Results: BP varied with sleep stage; it was highest during wakefulness and N1 and lowest during non-rapid eye movement stage 3. Children classified as high apnea-hypopnea index (AHI) snorers (AHI >5 events/h) had a greater prevalence of systolic hypertension (57%) than low-AHI snorers (22%) and nonsnoring controls (22%; P = .04). The high-AHI snorers also had higher diastolic BP (P < .02) as well as blunted nocturnal diastolic BP changes during sleep (P = .02) compared with low-AHI snorers (AHI <5 events/h). Twenty-hour urinary free cortisol and 24-hour urinary catecholamines were not associated with BP.

Conclusions: BP in children varies with sleep stage. OSA is associated with systolic hypertension, higher BP during rapid eye movement sleep, as well as elevation of diastolic BP and blunted BP changes with sleep.

Keywords: blood pressure; catecholamines; children; cortisol; hypertension; obstructive sleep apnea.

Figure 1. Systolic blood pressure changes across sleep stages.

The pattern of change in systolic blood pressure of the 3 groups did not differ during sleep, P < 0.1163; all 3 groups showed similar changes across sleep stage. Bars represent ±1 SE. Blood pressure values were obtained from a random-effects model (random intercept) adjusted for age, sex, ethnicity, BMI, sleep state, group, and sleep stage × group interaction. Values plotted represent an 11-year-old African American whose BMI is 28 kg/m². *Significantly different from blood pressure when awake in a child of the same group, P < .05 (controls, high-AHI snorers, or low-AHI snorers). ⁺Different from blood pressure when awake in a child of the same group, P < .10 (controls, high-AHI snorers, or low-AHI snorers). ^▲High-AHI snorers differed from controls (P = .01, ANOVA). AHI = apnea-hypopnea index; BMI = body mass index; HiAHISnorers = high-AHI snorers; LowAHIsnorers = low-AHI snorers.
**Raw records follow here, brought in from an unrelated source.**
(** * Prometheus trading bot: data acquisition, cache, strategy and trading cycle

    A shallow embedding of the Python sources

      - [src/utils/data.py]    ([MarketDataFetcher])
      - [src/data/provider.py] ([DataProvider])
      - [src/bot/strategy.py]  ([MAStrategy])
      - [src/bot/trader.py]    ([TradingBot])
      - [src/utils/api.py]     ([AlpacaClient] with retries, [create_client])
      - [src/api/alpaca.py]    ([AlpacaClient] with the rate limit)

    Python [float] is IEEE binary64 and is modelled by the primitive floats of
    the kernel; Python [int] is [Z]; a [dict] is a [gmap]; [None] is [None].
    Objects that a function receives by reference and may change are passed
    in and handed back (the first component of the result). *)

From Stdlib Require Import ZArith Floats DecimalString.
From stdpp Require Import gmap strings list sorting.

Set Warnings "-inexact-float".
Set Warnings "-clear-no-such-hyp".
Open Scope string_scope.
Open Scope Z_scope.

(** ** Python values *)

Module Py.

(** What a call does: it returns a value or raises. *)
Inductive Outcome (A : Type) : Type :=
| Ret (a : A)
| Raise.
Arguments Ret {A} a.
Arguments Raise {A}.

(** [int(x)] on a float: truncation towards zero; [int(nan)] raises
    [ValueError] and [int(inf)] raises [OverflowError]. *)
Definition int_of_float (x : float) : option Z :=
  match Prim2SF x with
  | S754_zero _ => Some 0
  | S754_finite s m e =>
      let a := if 0 <=? e then Z.pos m * 2 ^ e else Z.pos m / 2 ^ (- e) in
      Some (if s then - a else a)
  | S754_infinity _ => None
  | S754_nan => None
  end.

(** [float(n)] on an int (round to nearest even). *)
Definition float_of_int (n : Z) : float :=
  SF2Prim (binary_normalize prec emax n 0 false).

(** [bool(x)] on a float: only zero is false ([nan] is true). *)
Definition truthy_float (x : float) : bool := negb (PrimFloat.eqb x 0).

(** [bool(x)] on an optional float: [None] and zero are false. *)
Definition truthy_opt_float (x : option float) : bool :=
  match x with
  | None => false
  | Some v => truthy_float v
  end.

(** [bool(d)] on a dictionary: only the empty one is false. *)
Definition dict_truthy {A : Type} (d : gmap string A) : bool :=
  match map_to_list d with
  | [] => false
  | _ :: _ => true
  end.

(** [bool(s)] on a string. *)
Definition truthy_string (s : string) : bool :=
  match s with
  | EmptyString => false
  | _ => true
  end.

(** [x or y] on an optional int. *)
Definition int_or (x : option Z) (y : Z) : Z :=
  match x with
  | None => y
  | Some v => if v =? 0 then y else v
  end.

(** [d.get(k, 0) + 1] stored back under [k]. *)
Definition bump (k : string) (d : gmap string Z) : gmap string Z :=
  <[k := default 0 (d !! k) + 1]> d.

End Py.

(** ** The part of pandas the sources use *)

Module Pandas.

(** A cell: a float, an integer, or an object pandas can read neither as a
    number nor as a timestamp. *)
Inductive Cell : Type :=
| Num (x : float)
| Int (n : Z)
| Obj (s : string).

(** The index of a table: a [DatetimeIndex] (naive when [tz] is [None]), or
    any other index with its optional name. Labels are integers: for a
    [DatetimeIndex] the instant in nanoseconds since the epoch, which neither
    [tz_localize('UTC')] on a naive index nor [tz_convert('UTC')] changes. *)
Inductive IndexKind : Type :=
| DatetimeIndex (tz : option string)
| PlainIndex (name : option string).

Record Row : Type := mkRow { key : Z; cells : list Cell }.

Record DataFrame : Type := mkDF {
  kind : IndexKind;
  columns : list string;
  rows : list Row
}.

Definition keys (df : DataFrame) : list Z := map key (rows df).

(** [len(df)] *)
Definition len (df : DataFrame) : Z := Z.of_nat (length (rows df)).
Figure 2. Diastolic blood pressure changes across sleep stages.

The pattern of change in systolic blood pressure of the 3 groups differed during sleep, P < .0064. Controls and low-AHI snorers show similar patterns. There was relatively little change in high-AHI snorers in stages N1, N2, and N3. Bars represent ±1 SE. Blood pressure values were derived from a random-effects model (random intercept) adjusted for age, sex, ethnicity, BMI, sleep state, group, and sleep stage × group interaction. Values plotted represent an 11-year-old African American whose BMI is 28 kg/m². *Significantly different from blood pressure when awake in a child of the same group, P < .05 (controls, high-AHI snorers, or low-AHI snorers). ^▲Different from low-AHI snorers and controls, P = .001 (ANOVA). AHI = apnea-hypopnea index; BMI = body mass index; HiAHISnorers = high-AHI snorers; LowAHIsnorers = low-AHI snorers.